On relèvera également que le test en italien se conclut par un « 90/100 » alors que les trois parties sont cotées sur 30 points chacune, et que l’élève a obtenu – étonnement … - le maximum pour chacune (le total devrait donc être 90/90 ou 100/100).
20. Il est manifeste que par leur contenu, structure et méthode d’évaluation, les textes proposés à la lecture et à la compréhension, respectivement en français et en italien, présentent des niveaux de difficulté différents et non comparables.
La Chambre de recours ne peut pas souscrire à l’affirmation des Ecoles selon laquelle « l’un et l’autre tests sont d’une difficulté sinon identique à tout les moins similaire ». La Chambre ne peut admettre que les résultats des tests démontrent les compétences comparatives de l’élève dans les deux langues, et ne peut dès lors admettre l’affirmation des Ecoles selon laquelle il serait « évident que ses compétences en italien sont très nettement, très significativement supérieures à ses compétences en français ».
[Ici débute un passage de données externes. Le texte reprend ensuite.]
(** C39. pipe: nothing keeps the client from sending its first signal before the server has blocked it. For
    all arguments with at least one message there is an interleaving in which that signal kills the
    server, and the client then waits for ever: neither process can move, and neither has returned. *)
Theorem pipe_early_signal capacity fds args :
  0 < count args ->
  exists cf, reachable (pipe_channel capacity) new_pipe (Config (pipe_pair fds args) []) cf /\
    killed (shared_state (pipe_channel capacity) new_pipe cf) = Some ServerSide /\
    forall p, blocked (pipe_channel capacity) new_pipe p cf /\ ~ returned p cf.
Proof.
  intros Hc. eexists. split.
  { do 2 (eapply (client_moves _ _ _ _ _ (rret 0)); [reflexivity|by split|]; cbn [bind]).
    eapply (client_moves _ _ _ _ _ (rret 1)); [reflexivity|by split|]. cbn [bind].
    do 4 (eapply (client_moves _ _ _ _ _ (rret 0)); [reflexivity|by split|]; cbn [bind]).
    apply rtc_refl. }
  split; [done|].
  assert (exists c k, head (pipe_pair fds args ServerSide) (Call c k)) as (cs & ks & Hs).
  { do 2 eexists. by apply (find_head_sound 3). }
  match goal with |- forall p, blocked _ _ _ ?cf /\ _ =>
    assert (exists k, head (prog_at cf ClientSide) (Call (Sigwait [SIGUSR2]) k)) as [kc Hk] end.
  { eexists. apply (find_head_sound 3). cbn [prog_at]. rewrite upd_eq. cbn -[Z.ltb].
    rewrite (proj2 (Z.ltb_lt _ _) Hc). reflexivity. }
  intros []; split.
  - intros cf'. destruct 1 as [c k r Hh [_ Ha]]. pose proof (head_det _ _ _ Hk Hh) as E. by injection E as <- _.
  - intros [a Ha]. by pose proof (head_det _ _ _ Hk Ha).
  - intros cf'. by destruct 1 as [c k r Hh [Ha _]].
  - intros [a Ha]. by pose proof (head_det _ _ _ Hs Ha).
Qed.

Lemma pipe_early_signal_witness :
  exists cf, reachable (pipe_channel PIPE_CAPACITY) new_pipe (Config (pipe_pair (3, 4) (Args 2 1 100)) []) cf /\
    killed (shared_state (pipe_channel PIPE_CAPACITY) new_pipe cf) = Some ServerSide /\
    forall p, blocked (pipe_channel PIPE_CAPACITY) new_pipe p cf /\ ~ returned p cf.
Proof. by apply (pipe_early_signal PIPE_CAPACITY (3, 4) (Args 2 1 100)). Defined.
(* ===== verification/Domain.v ===== *)
(** * domain/: the benchmark over a UNIX domain socket *)

From S2P Require Import Prelude CInt Prog Stream Transfer CDouble Arguments Utility Benchmarks.
From S2P Require Import Times Echo EchoClient EchoServer Samples Signals Sockets Process.

Definition READ_SOCKET_PATH : string := "/tmp/ipc_bench_socket_READ".
Definition SOCKET_FIFO_PATH : string := "/tmp/socket_fifo".

(** ** domain/helper.c *)

Definition open_fifo (path : string) (flag : Z) : prog Z :=
  r <- sys (Open path flag) ;;
  if ret r =? -1 then sys_ (Printf "errno %d\n" [AInt (errno r)]) ;;; Ret (-1)
  else Ret (ret r).

(** The member [error] of the returned structure is never assigned or read. *)
Definition socketMetaData : Type := counts.

Definition socket_flags (nonBlock : bool) : Z := if nonBlock then MSG_DONTWAIT else 0.

Definition read_from_socket (buffer : list Z) (sockfd chunk numBytesToRead : Z)
    (nonBlock : bool) : prog (list Z * socketMetaData) :=
  receive_requests (fun n => Recv sockfd n (socket_flags nonBlock)) buffer chunk numBytesToRead.

Definition write_to_socket (buffer : list Z) (sockfd chunk numBytesToWrite : Z)
    (nonBlock : bool) : prog socketMetaData :=
  send_requests (fun bytes => Send sockfd bytes (socket_flags nonBlock)) buffer chunk numBytesToWrite.

(** Both programs pass [false]. *)
Definition socket_transport (connection : Z) : transport :=
  Transport (fun buffer chunk n => read_from_socket buffer connection chunk n false)
            (fun buffer chunk n => write_to_socket buffer connection chunk n false).

#[export] Instance socket_transport_ok connection :
  TransportOk (socket_transport connection) connection connection.
Proof. exact (call_transport_ok _ _ connection connection). Qed.

(** ** domain/client.c *)

Module Client.

Definition quit_signal_handler : prog unit := Echo.quit_signal_handler.
Definition cleanup : Z -> prog unit := Echo.cleanup.
Definition checkPoll : list pollfd -> nat -> Z -> prog (list pollfd * bool) := Echo.checkPoll.
Definition updateWriteTimes : Z -> list Z -> Z -> Z -> Z -> prog (list Z) := Times.updateWriteTimes.
Definition updateReadWriteTimes : Z -> list Z -> Z -> Z -> Z -> prog (list Z) :=
  Times.updateReadWriteTimes.

(** Not called. *)
Definition resetPollStruct (pfds : list pollfd) (readFD writeFD readEvent writeEvent : Z) :
    prog (list pollfd) :=
  match pfds with
  | _ :: _ :: rest => Ret (Pollfd readFD readEvent 0 :: Pollfd writeFD writeEvent 0 :: rest)
  | _ => undefined OutOfBounds
  end.

Definition communicate (connection : Z) (args : Arguments) : prog unit :=
  let bufferSize := maxOutstandingBytes args in
  readBuffer <- malloc bufferSize ;;
  writeBuffer <- malloc bufferSize ;;
  times <- malloc (u64 (8 * u64 (count args))) ;;
  block <- malloc 8 ;;
  let pfds := [Pollfd connection (Z.lor POLLIN POLLOUT) (raw_revents block 0)] in
  bench <- setup_benchmarks None ;;
  st <- client_loop (socket_transport connection) args writeBuffer 1 0
          (client_start readBuffer (cells times) pfds) ;;
  t <- now ;;
  let elaspedTime := u64 (t - total_start bench) in
  let args := clip_count args st in
  sys_ (Printf "Total duration:     %lld\n" [AInt (elaspedTime / 1000)]) ;;;
  evaluateClient (c_times st) args ;;;
  cleanup connection ;;;
  sys_ Fflush.

(** The path fits [sun_path]. *)
Definition setup_socket (connection : Z) (socketPath : string) : prog unit :=
  set_socket_both_buffer_sizes connection ;;;
  r <- sysret (ConnectPath connection socketPath) ;;
  when (r =? -1) (throw "Error connecting to server").

Definition create_connection (socketPath : string) : prog Z :=
  r <- sys (Socket AF_UNIX SOCK_STREAM 0) ;;
  if ret r =? -1 then sys_ (Printf "errno %d\n" [AInt (errno r)]) ;;; Ret (-1)
  else
    setup_socket (ret r) socketPath ;;;
    Ret (ret r).

(** [argc] is the length of [argv]. *)
Definition main (argv : list string) : prog Z :=
  sys_ Setvbuf ;;;
  r <- sysret (SchedSetaffinity [3]) ;;
  when (r =? -1) (sys_ (Perror "sched_setaffinity") ;;; exit 1) ;;;
  buffer <- malloc 1 ;;
  args <- parse_arguments argv ;;
  setup_client_signals ;;;
  socketFifo <- open_fifo SOCKET_FIFO_PATH O_RDWR ;;
  r <- sys (Read socketFifo 1) ;;
  (if 0 <? ret r then store_bytes buffer 0 (data r) else Ret buffer) ;;;
  when (ret r =? -1) (throw "bad read") ;;;
  connection <- retry (create_connection READ_SOCKET_PATH) ;;
  ok <- install_quit_handlers ;;
  if negb ok then Ret EXIT_FAILURE
  else communicate connection args ;;; Ret EXIT_SUCCESS.

End Client.

(** ** domain/server.c *)

Module Server.

Definition quit_signal_handler : prog unit := Echo.quit_signal_handler.
Definition cleanup : Z -> prog unit := Echo.cleanup.
Definition checkPoll : list pollfd -> nat -> Z -> prog (list pollfd * bool) := Echo.checkPoll.

(** The block under [if (firstRead)]. *)
Definition on_first_read (st : server) : prog server :=
  if s_firstRead st then
    bench <- setup_benchmarks None ;;
    Ret (EchoServer.Server (s_readBuffer st)
      (alter (fun p => Pollfd (pfd p) (Z.lor POLLIN POLLOUT) (revents p)) 0%nat (s_pfds st))
      (s_sizeToPoll st) (Some bench) false (s_endTime st) (s_outstandingBytes st)
      (s_totalBytesRead st) (s_totalBytesWritten st))
  else Ret st.

Definition communicate (connection : Z) (args : Arguments) : prog unit :=
  readBuffer <- malloc (maxOutstandingBytes args) ;;
  block <- malloc 8 ;;
  let pfds := [Pollfd connection POLLIN (raw_revents block 0)] in
  st <- server_loop (socket_transport connection) on_first_read args 0
          (server_start readBuffer pfds None true) ;;
  server_report args st ;;;
  cleanup connection.

Definition setup_socket (socket_descriptor : Z) (socketPath : string) : prog unit :=
  sys_ (Remove socketPath) ;;;
  r <- sysret (BindPath socket_descriptor socketPath) ;;
  when (r =? -1) (throw "Error binding socket to address") ;;;
  r <- sysret (Listen socket_descriptor 10) ;;
  when (r =? -1) (throw "Could not start listening on socket").

Definition create_socket (socketPath : string) : prog Z :=
  socket_descriptor <- sysret (Socket AF_UNIX SOCK_STREAM 0) ;;
  when (socket_descriptor =? -1) (throw "Error opening socket on server-side") ;;;
  setup_socket socket_descriptor socketPath ;;;
  Ret socket_descriptor.

Definition accept_connection (socket_descriptor : Z) : prog Z :=
  connection <- sysret (Accept socket_descriptor) ;;
  if connection =? -1 then Ret (-1)
  else
    set_socket_both_buffer_sizes connection ;;;
    sys_ (Close socket_descriptor) ;;;
    Ret connection.

Definition main (argv : list string) : prog Z :=
  sys_ Setvbuf ;;;
  r <- sysret (SchedSetaffinity [5]) ;;
  when (r =? -1) (sys_ (Perror "sched_setaffinity") ;;; exit 1) ;;;
  buffer <- malloc 1 ;;
  args <- parse_arguments argv ;;
  setup_server_signals ;;;
  socketDescriptor <- retry (create_socket READ_SOCKET_PATH) ;;
  socketFifo <- open_fifo SOCKET_FIFO_PATH O_RDWR ;;
  byte <- load_bytes buffer 0 1 ;;
  w <- sysret (Write socketFifo byte) ;;
  when (w <=? 0) (throw "bad write") ;;;
  connection <- retry (accept_connection socketDescriptor) ;;
  ok <- install_quit_handlers ;;
  if negb ok then Ret EXIT_FAILURE
  else communicate connection args ;;; Ret EXIT_SUCCESS.

End Server.

(** ** domain/domain.c *)

Definition makeFifo (path : string) : prog Z :=
  sys_ (Remove path) ;;;
  fd <- sysret (Mkfifo path 438) ;;
  if 0 <? fd then Ret (-1) else Ret fd.

Definition main (file : list Z) (argv : list string) : prog Z :=
  makeFifo SOCKET_FIFO_PATH ;;;
  setup_parent file "domain" argv ;;;
  Ret 0.

(** ** Correctness *)

#[export] Instance on_first_read_ok e `{!ClockOk e} : OnRead e Server.on_first_read
  (fun bench firstRead => bench <> None \/ firstRead = true).
Proof.
  split. intros J h st HJ Hh. unfold Server.on_first_read. destruct (s_firstRead st) eqn:F.
  - unfold setup_benchmarks. apply total_bind, total_bind, (total_now e); [done|by apply HJ|].
    intros t _. cbn [post]. apply total_ret; [by apply HJ|]. cbn [post].
    apply total_ret; [by apply HJ|]. cbn. split_and!; [done..|by intros _; split; [left|]|].
    exists [(TimespecGet, e h TimespecGet)]. split; [done|by repeat constructor].
  - apply total_ret; [done|]. cbn. split_and!; [done..| |by exists []].
    rewrite F. intros [?|?]; [split; [by left|done]|done].
Qed.

Section correctness.
Context (e : env) {K : KernelIO e} {C : ClockOk e} {M : MallocOk e}.
Context (connection : Z) (args : Arguments) (AOK : args_ok args) (h : hist).

(** The client never runs into undefined behaviour, keeps its window at every moment, and
    ends normally or in the assertion of the report. *)
Lemma domain_client_safe :
  safe e (window connection connection (maxOutstandingBytes args) h) h
    (Client.communicate connection args)
    (fun o _ => o = Val tt \/ o = Halted AssertFailed).
Proof.
  destruct (args_products args AOK) as (Hsz & Hcnt & Hrt & Hmb & Hmo & Hb1 & Hb2).
  unfold Client.communicate. rewrite Hcnt.
  set (m := maxOutstandingBytes args) in *. set (I := window _ _ _ _).
  pose proof (unmoved_here connection connection h) as U.
  pose proof (window_streams connection connection m h) as SI.
  pose proof (stream_inv_kept e _ (unmoved_streams connection connection h)) as SU.
  assert (forall h', unmoved connection connection h h' -> I h') as UI
    by (intros; apply unmoved_window; [lia|done]).
  do 4 (eapply (safe_malloc e I _ UI SU); [unfold u64; try lia; apply Z.mod_pos_bound; done|done|];
    clear U; intros ? ? ? U).
  eapply (safe_setup_benchmarks e I _ UI SU); [done|]. clear U. intros bench h1 U.
  apply safe_bind. eapply safe_conseq.
  { apply (client_loop_safe e (socket_transport connection) connection connection args AOK); [done|].
    apply client_inv_start; [done|done|done|]. apply zlen_cells; [destruct AOK; lia|].
    rewrite H1, u64_small; [done|]. destruct AOK. unfold in_u64, u64_mod. lia. }
  intros [st|x] h2 HI2; [|done]. cbn [returns post]. intros [J _].
  eapply (safe_now e I I); [done|by apply stream_inv_kept|done|done|]. intros t h3 Ht HI3.
  eapply (safe_sys_ e I I); [done|by apply stream_inv_kept|done|done|]. intros h4 HI4.
  eapply safe_conseq; [apply safe_report; [done|done|apply J|apply J|done|]|].
  2: { intros o h5 _ [?|[? _]]; auto. }
  intros h5 HI5.
  apply total_bind. eapply total_conseq; [by apply cleanup_total|].
  intros [[]|] h6 HI6; [|done]. intros _. cbn. apply total_quiet_sys; done.
Qed.

(** The server, against a peer that keeps its window: it never holds more than the window,
    and the only undefined behaviour is in its report: when it was stopped before the first
    byte, or when the message rate does not fit an [int]. *)
Context {PW : PeerWindow e connection connection (maxOutstandingBytes args) h}.

Lemma domain_server_safe :
  safe e (held_ok connection connection (maxOutstandingBytes args) h) h
    (Server.communicate connection args)
    (fun o h' => o = Val tt \/
      o = Halted (Undefined Indeterminate) /\ read_since connection h h' <= 0 \/
      o = Halted (Undefined ConversionOverflow)).
Proof.
  destruct (args_products args AOK) as (Hsz & Hcnt & Hrt & Hmb & Hmo & Hb1 & Hb2).
  unfold Server.communicate. set (I := held_ok _ _ _ _).
  set (V := fun h' => unmoved connection connection h h' /\ extends e h h').
  assert (V h) as U by (split; [apply unmoved_here|constructor]).
  pose proof (held_streams connection connection (maxOutstandingBytes args) h) as SI.
  assert (kept_by e V) as SU by apply kept_extends, stream_inv_kept, unmoved_streams.
  assert (forall h', V h' -> I h') as UI by (intros ? [? _]; apply unmoved_held; [lia|done]).
  do 2 (eapply (safe_malloc e I _ UI SU); [lia|done|]; clear U; intros ? ? ? U).
  destruct U as [U X]. apply safe_bind. eapply safe_conseq.
  { apply (server_loop_safe e (socket_transport connection) connection connection _ _ args AOK).
    1: exact PW. 1: done. apply full_inv_start; [done..|by right]. }
  intros [st|x] h2 HI2; [|done]. cbn [returns post]. intros D.
  apply (safe_server_report e I SI); [done|done|intros Hn; by eapply server_done_bench|].
  intros h5 HI5. by apply cleanup_total.
Qed.
End correctness.

(** C24. [write_to_socket] returns, in both modes: what it sent is a prefix of the buffer, of the
    length it reports, nothing was received, and it stops early only when a [send] failed. *)
Theorem write_to_socket_correct e `{!KernelIO e} h buffer sockfd chunk n nonBlock :
  0 < chunk -> 0 <= n < 2 ^ 63 -> n <= zlen buffer ->
  wp e h (write_to_socket buffer sockfd chunk n nonBlock)
    (returns (write_result sockfd chunk n buffer h)).
Proof.
  intros. by apply (send_requests_result e (fun b => Send sockfd b (socket_flags nonBlock)) sockfd).
Qed.

Lemma write_to_socket_correct_witness :
  wp (feeder 4 []) [] (write_to_socket [1; 2; 3; 4; 5] 5 2 5 false)
    (returns (write_result 5 2 5 [1; 2; 3; 4; 5] [])).
Proof.
  destruct (feeder_ok 4 []) as [? _].
  apply (write_to_socket_correct (feeder 4 [])); [lia|lia|done].
Defined.

(** A server that is told to quit before it has read a byte reports with a start time
    that was never assigned: its structure [bench] is set up by the first read only. *)
Theorem server_interrupted_early e h connection args :
  (forall h', ret (e h' LoadQuit) <> 0) -> args_ok args ->
  wp e h (Server.communicate connection args) (fun o _ => o = Halted (Undefined Indeterminate)).
Proof.
  intros HQ A. destruct (args_products args A) as (Hsz & _).
  unfold Server.communicate, malloc, wp. cbn [bind]. do 2 (apply total_call; [done|]).
  set (st := server_start _ _ _ _). unfold server_loop, while_break.
  apply total_bind, (total_loop e _ (fun st' _ => st' = st) (fun _ => O)); [|done].
  intros ? h1 ->. unfold server_cond. destruct (s_totalBytesWritten st <? s_maxBytes args); cbn [bind].
  - apply total_bind, total_running; [done|done|]. cbn [post].
    rewrite (proj2 (Z.eqb_neq _ _) (HQ h1)). apply total_ret; [done|]. cbn [post].
    unfold server_report. rewrite Hsz. apply total_bind, total_bind, total_div;
      [destruct A; lia|done|]. by apply total_stop.
  - apply total_ret; [done|]. cbn [post].
    unfold server_report. rewrite Hsz. apply total_bind, total_bind, total_div;
      [destruct A; lia|done|]. by apply total_stop.
Qed.

Lemma server_interrupted_early_witness :
  wp (fun _ _ => rret 1) [] (Server.communicate 4 (Args 4096 1000 100))
    (fun o _ => o = Halted (Undefined Indeterminate)).
Proof. apply server_interrupted_early; [done|by split]. Defined.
Ayant égard aux dispositions règlementaires et aux principes reconnus par la jurisprudence constante de la Chambre de recours, rappelés ci-dessus, force est de constater que la décision de la Direction de l’Ecole européenne de Bruxelles I par laquelle il a décidé que la langue maternelle/dominante de l’enfant est la langue italien est entachée de vices de procédure. On ne peut en aucun admettre que les méthodes utilisées garantissent que les compétences linguistiques ont été testées « de manière objective, selon des standards mesurables et comparables, de sorte que les résultats soient vraiment comparatifs ».
21. Le premier moyen étant recevable et fondé, il emporte annulation des décisions attaquées sans qu’il soit nécessaire d’examiner les autres moyens avancés par les requérants.
22. Il résulte de ce qui précède que la décision de la Direction de l’Ecole européenne de Bruxelles I du 2 juin 2022 et la décision de l’Autorité Centrale des Inscriptions de 3 juin par laquelle est offerte à l’élève une place en section italienne de l’Ecole européenne de Bruxelles II - site Woluwe doivent être annulées.
23. Si la Chambre de recours ne dispose pas, en l’espèce, d’une compétence de pleine juridiction lui permettant, comme il a été dit ci-dessus, de se substituer à l’autorité concernée ou de prononcer des injonctions à son égard, cette autorité doit néanmoins, en vertu de l’article 27, paragraphe 6 de la Convention portant statut des Ecoles européennes, selon lequel « les arrêts de la Chambre de recours sont obligatoires pour les parties », se conformer à la décision qui lui est notifiée.
Il appartient dès lors aux Ecoles, compte tenu des motifs ayant conduit à l'annulation prononcée, de réexaminer la demande des requérants faisant l’objet du présent recours et de tirer, au vu de tous les éléments d’appréciation dont elles disposeront alors, toutes les conséquences nécessaires du présent arrêt.